Thank-you to our 2020 National Award Judges!

Our judges for the 2020 National Performance Awards are Cheryl Duvall, Matt Poon, and Stephen Runge.  Read more about the judges below.


Cheryl Duvall

Toronto-based pianist Cheryl Duvall has established herself as one of Canada’s foremost contemporary music interpreters, immersing herself in a wide variety of compositional aesthetics and collaborative endeavours.

In 2012, she co-founded the “adventurous and smartly programmed” (Musicworks Magazine) chamber group Thin Edge New Music Collective. Since their inception, they’ve commissioned over 70 works, mounted lavish multidisciplinary productions such as Balancing On The Edge, and collaborated with leading performers like Charlotte Mundy,  Jason Sharp, Ensemble Paramirabo (with whom they recorded an album.) They’re also widely noted for their direct engagement with composers, and their tours and residencies across Europe, and in Japan and Argentina have positioned them as ambassadors for Canadian music abroad.

Her lucid sense of contour, evocative sonic and emotional presence, and boundless versatility make her both a dynamic soloist and in-demand collaborator.  Recently, Duvall has begun gathering commissioned works from cutting-edge artists from Canada and beyond, including Victoria-based composer Anna Höstman, whose music is the subject of her debut solo recording, Harbour, a highly acclaimed album released in January 2020 on the Redshift Record Label.  Harbour has been featured on the CBC radio and was chosen as the #1 Modern Composition Recording of 2020 by UK’s ‘The Wire’ Magazine.

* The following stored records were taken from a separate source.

(** * og_marl.vault_utils.analyse_vault

    A shallow embedding of [src/og_marl/vault_utils/analyse_vault.py]:
    the episode-return scan ([calculate_returns] and its inner
    [sum_rewards]), the state-action coverage ratio ([get_saco]) and the
    per-dataset driver ([analyse_vault]).

    Conventions.
    - Array elements (float32 in the source) are an abstract carrier [F]
      with the operations the source applies to them; nothing is assumed
      about addition, so every statement also holds for IEEE addition.
    - A one-dimensional array is a [list F]; an array of shape
      [(B, T, N)] is a list of [B] lists of [T] rows of length [N].
    - A Python exception is a [Raise] result. *)

From Stdlib Require Import Strings.String.
From Stdlib Require Import List ZArith QArith Bool Lia PeanoNat.
From Stdlib Require Import Sorting.Sorted.
Import ListNotations.

Close Scope Q_scope.
Open Scope nat_scope.

(** ** Exceptions and results *)

Inductive error : Type :=
| IndexError
| ValueError
| ZeroDivisionError
| TypeError
| StorageError.

Inductive result (A : Type) : Type :=
| Ok (a : A)
| Raise (e : error).

Arguments Ok {A} a.
Arguments Raise {A} e.

Definition rbind {A B : Type} (r : result A) (k : A -> result B) : result B :=
  match r with
  | Ok a => k a
  | Raise e => Raise e
  end.

Declare Scope py_scope.
Delimit Scope py_scope with py.
Notation "x <- r ;; k" := (rbind r (fun x => k))
  (at level 61, r at next level, right associativity) : py_scope.
Local Open Scope py_scope.

Definition is_ok {A : Type} (r : result A) : bool :=
  match r with Ok _ => true | Raise _ => false end.

(** ** Array elements *)

Class Scalar (F : Type) : Type := {
  fzero : F;                  (* 0.0 *)
  fone : F;                   (* 1.0 *)
  fadd : F -> F -> F;         (* x + y *)
  feqb : F -> F -> bool;      (* x == y *)
  fltb : F -> F -> bool       (* x < y *)
}.

(** The only facts about the carrier that the development uses: how
    [==] behaves on the two flag values. *)
Class FlagLaws (F : Type) `{Scalar F} : Prop := {
  feqb_zero_zero : feqb fzero fzero = true;
  feqb_one_one : feqb fone fone = true;
  feqb_zero_one : feqb fzero fone = false;
  feqb_one_zero : feqb fone fzero = false
}.

Arguments FlagLaws F {_}.

#[export] Instance Z_Scalar : Scalar Z := {
  fzero := 0%Z;
  fone := 1%Z;
  fadd := Z.add;
  feqb := Z.eqb;
  fltb := Z.ltb
}.

#[export] Instance Z_FlagLaws : FlagLaws Z.
Proof. split; reflexivity. Defined.

(** ** The scan of [calculate_returns] *)

Section ReturnScan.

Context {F : Type} `{Scalar F}.

(** [x.all()] on a scalar, and the truth value of a float. *)
Definition truthy (x : F) : bool := negb (feqb x fzero).

(** [jnp.array(b, dtype=jnp.float32)] on a boolean. *)
Definition of_bool (b : bool) : F := if b then fone else fzero.

(** [a[0]] on a one-dimensional array. *)
Definition getitem0 {A : Type} (a : list A) : result A :=
  match a with
  | [] => Raise IndexError
  | x :: _ => Ok x
  end.

(** [jnp.zeros_like(x)] on a scalar. *)
Definition zeros_like (x : F) : F := fzero.

(** [jnp.pad(a, ((1, 0)))]: one zero in front, nothing behind. *)
Definition jnp_pad_1_0 (a : list F) : list F := fzero :: a.

(** [a[:-1]]. *)
Definition drop_last {A : Type} (a : list A) : list A := removelast a.

(** The body of the scan:
    [new_carry = carry + reward], replaced by [reward] when the
    (shifted) terminal flag is set; the new carry is also the output. *)
Definition scan_fn (carry : F) (inputs : F * F) : F * F :=
  let '(terminal, reward) := inputs in
  let new_carry := fadd carry reward in
  let new_carry := if truthy terminal then reward else new_carry in
  (new_carry, new_carry).

(** [jax.lax.scan(f, init, xs)] over an already zipped [xs]. *)
Fixpoint lax_scan {C X Y : Type} (f : C -> X -> C * Y) (init : C) (xs : list X)
  : C * list Y :=
  match xs with
  | [] => (init, [])
  | x :: xs' =>
      let '(c, y) := f init x in
      let '(c', ys) := lax_scan f c xs' in
      (c', y :: ys)
  end.

(** The [xs] argument of the scan is a pair of arrays; [lax.scan]
    refuses leaves whose leading axes differ. *)
Definition scan_leaves {A B : Type} (a : list A) (b : list B)
  : result (list (A * B)) :=
  if Nat.eqb (length a) (length b) then Ok (combine a b) else Raise ValueError.

(** Selection by a boolean mask, [a[mask]]. *)
Fixpoint boolean_mask {A : Type} (mask : list bool) (a : list A) : list A :=
  match mask, a with
  | m :: mask', x :: a' =>
      if m then x :: boolean_mask mask' a' else boolean_mask mask' a'
  | _, _ => []
  end.

Definition getitem_mask {A : Type} (mask : list bool) (a : list A)
  : result (list A) :=
  if Nat.eqb (length mask) (length a) then Ok (boolean_mask mask a)
  else Raise IndexError.

(** [sum_rewards(terminals, rewards)], the inner function of
    [calculate_returns], on one-dimensional arrays. *)
Definition sum_rewards (terminals rewards : list F) : result (list F) :=
  t0 <- getitem0 terminals ;;
  let init := zeros_like t0 in
  xs <- scan_leaves (drop_last (jnp_pad_1_0 terminals)) rewards ;;
  let '(_, cumulative_rewards) := lax_scan scan_fn init xs in
  getitem_mask (map (fun t => feqb t fone) terminals) cumulative_rewards.

End ReturnScan.

(** ** Stored experience and [calculate_returns] *)

Section Arrays.

Context {F : Type} `{Scalar F}.

(** An array of shape [(B, T, N)]. *)
Definition tensor3 : Type := list (list (list F)).

(** One agent's action at one timestep: a scalar (discrete actions) or
    an array of any further shape. *)
#[warnings="-register-all"] Inductive nd : Type :=
| Sc (x : F)
| Nd (l : list nd).

(** The experience of a vault: the leaves this module reads (a vault
    stores further leaves of the same leading shape).  The source
    comment gives the shape as [(1, T, N, *E)]. *)
Record Experience : Type := {
  rewards : tensor3;                     (* experience["rewards"],   (B, T, N) *)
  terminals : tensor3;                   (* experience["terminals"], (B, T, N) *)
  actions : list (list (list nd));       (* experience["actions"],   (B, T, N, *A) *)
  infos_state : tensor3                  (* experience["infos"]["state"], (B, T, S) *)
}.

In 2016 her formidable skill was recognized with a nomination for the KM Hunter Award. Duvall also regularly performs outside of contemporary music spheres, notably with American violinist Andrew Sords, and accompanying the renowned Oakville Choir for Children and Youth, with whom she has toured, recorded and competed internationally (with gold standings). She operates a full private teaching studio, is a member of the College of Examiners with the Royal Conservatory of Music, and adjudicates piano competitions across Canada.

 

Matt Poon

Pianist and composer Matt Poon advocates music of our time by performing, creating, researching, and improvising.  His dedication has granted him awards including first prize and prize for best performance of commissioned work in the Eckhardt-Gramatté Competition, first prize in the American String Quartet Composition Competition, and first prize in the Toronto Symphony Youth Orchestra Open Call for Works.  Matt has received Canada Arts Council and Ontario Arts Council grants, and he was listed on CBC/Radio-Canada as one of the “30 Hot Canadian Classical Musicians Under 30 in 2016”.

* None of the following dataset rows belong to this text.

Lemma terminal_entry_view color w w' :
  terminal_view w = terminal_view w' →
  terminal_entry color w = terminal_entry color w'.
Proof.
  unfold terminal_view, terminal_entry. intros E.
  by injection E as -> ->.
Qed.

Lemma fmap_view_ext {A B C} (f : A → B) (g : A → C) (l l' : list A) :
  (∀ x y, f x = f y → g x = g y) →
  f <$> l = f <$> l' → g <$> l = g <$> l'.
Proof.
  intros Hfg. revert l'.
  induction l as [|x l IH]; intros [|y l'] E; csimpl in *; try done.
  injection E as Exy E. f_equal; [by apply Hfg|by apply IH].
Qed.

Lemma app_count_others wins a :
  a ∉ TERMINAL_APPS →
  app_count wins a
  = length (filter (λ o, o = Some a)
              (w_app <$> filter (λ w, ¬ terminal_app w) wins)).
Proof.
  intros Ha. rewrite <- (app_count_filter wins a Ha). unfold app_count.
  by rewrite filter_fmap, length_fmap.
Qed.

Lemma windows_split_length wins :
  length wins
  = (length (filter (λ w, terminal_app w) wins)
     + length (filter (λ w, ¬ terminal_app w) wins))%nat.
Proof.
  rewrite <- length_app.
  by rewrite (filter_app_complement (λ w, terminal_app w) wins).
Qed.

(** ** The output, written out *)

Lemma ansi_rendition color code text :
  _ansi color code text = rendition color code text.
Proof. by destruct color. Qed.

Lemma marker_placeholder color : marker color = placeholder_text color.
Proof. by destruct color. Qed.

Lemma display_header_text color d n :
  display_header color d n = header_text color d n.
Proof. by destruct color. Qed.

Lemma space_line_text color s win_text :
  space_line color s win_text = line_text color s win_text.
Proof.
  unfold space_line, line_text, focus_mark, label_text, space_index.
  destruct (s_has_focus s) as [[]|], (s_is_visible s) as [[]|],
    (s_label s) as [[|c label]|]; simpl; by destruct color.
Qed.

Lemma summary_line_text color free terminal :
  summary_line color (MkIndices free terminal)
  = summary_text color free terminal.
Proof.
  unfold summary_line, summary_text, green, yellow, dim. simpl.
  rewrite !ansi_rendition.
  destruct free, terminal; simpl; by rewrite ?str_app_nil_r.
Qed.

Lemma other_entry_marker_inv color n a :
  other_entry n a = marker color → (n ≤ 1)%nat ∧ a = marker color.
Proof.
  unfold other_entry. destruct (Nat.ltb_spec 1 n) as [Hn|Hn].
  - intros E. exfalso. revert E. apply blank_ne_marker. find_blank.
  - intros ->. split; [lia|done].
Qed.

(** The only occupied space that reads as the placeholder holds one
    window, of an app named as the placeholder. *)
Lemma window_summary_marker_inv color wins :
  Forall has_app wins → wins ≠ [] →
  window_summary color wins = marker color →
  ∃ w, wins = [w] ∧ w_app w = Some (marker color).
Proof.
  intros Happ Hne E.
  assert (window_summary color wins
          = Str.join "  " (summary_parts color wins)) as E'
    by (by destruct wins).
  rewrite E' in E. clear E'.
  pose proof (summary_parts_nonempty color wins Happ Hne) as Hparts.
  destruct (summary_parts color wins) as [|p [|q rest]] eqn:Eparts;
    [done| |].
  2:{ exfalso. revert E. apply blank_ne_marker. rewrite join_cons.
      find_blank. }
  simpl in E. subst p. unfold summary_parts in Eparts.
  destruct (filter (λ w, terminal_app w) wins) as [|t ts] eqn:Et.
  2:{ csimpl in Eparts. injection Eparts as Ht _. exfalso. revert Ht.
      apply terminal_entry_ne_marker.
      assert (t ∈ filter (λ w, terminal_app w) wins) as Hin
        by (rewrite Et; left).
      by apply list_elem_of_filter in Hin as [? _]. }
  csimpl in Eparts.
  destruct (other_apps wins) as [|a [|b l]] eqn:Ea; csimpl in Eparts;
    try done.
  injection Eparts as Ha. apply other_entry_marker_inv in Ha as [Hn ->].
  assert (∀ w, w ∈ wins → w_app w = Some (marker color)) as Hall.
  { intros w Hw.
    destruct (proj1 (Forall_forall _ _) Happ w Hw) as [b Hb].
    assert (b ∈ other_apps wins) as Hb'.
    { apply elem_of_other_apps; [done|]. split; [|by exists w].
      intros Hterm.
      assert (w ∈ filter (λ w, terminal_app w) wins) as Hin.
      { apply list_elem_of_filter. split; [|done].
        unfold terminal_app. rewrite Hb. by apply bool_decide_pack. }
      rewrite Et in Hin. by apply elem_of_nil in Hin. }
    rewrite Ea in Hb'. apply list_elem_of_singleton in Hb'. by subst. }
  unfold app_count in Hn. rewrite filter_all in Hn by done.
  destruct wins as [|w [|w' ws]]; [done| |simpl in Hn; lia].
  exists w. split; [done|]. apply Hall. left.
Qed.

As a laureate of the E-Gré Competition, Matt performed a 10-city concert tour across Canada and a debut concert in Italy promoting contemporary piano music, including his own composition and repertoire with extended techniques written by Canadian and International composers.  Matt performed in multimedia productions, as a pianist-performer for Hong Kong Exile (Vancouver) touring across Canada, Asia, and Europe, including the Gaudeamus Muziekweek, and as a pianist-improviser for Volcano Theatre.  As a former member of Tactus and the Contemporary Music Ensemble at U of T, Matt premiered chamber works by Hong Kong and American composers at the Manhattan-Hong Kong festival, and performed chamber works by established Canadian and International composers.  Matt was featured in part of the “Young Artist Overture” series by Soundstreams Canada, and as a composer-performer at the Stone NYC and the Integral House.

Matt holds a MM in Performance and a MM in Composition from the Manhattan School of Music, and a BM from the University of Toronto.

 

Stephen Runge

Praised for his sensitivity and versatility, pianist Stephen Runge has been heard from Victoria to Halifax as soloist and collaborative artist. Stephen has been broadcast nationally on CBC Radio Two and La Chaîne Culturelle de Radio-Canada, receiving special recognition as soloist and for his frequent performances of chamber music and art song. In recent seasons he has shared the stage with artists such as violinists Jasper Wood, Andréa Tyniec and Kerry DuWors, tenor David Pomeroy, mezzo-sopranos Krisztina Szabó and Patricia Green, and pianist Adam Sherkin, and has appeared as soloist with the Regina Symphony Orchestra and the Mount Allison Chamber Orchestra. Stephen has recorded all the major works for solo piano by Robert Schumann, an album of solo piano works from 1917, and a recital of English art song with countertenor Daniel Cabena. 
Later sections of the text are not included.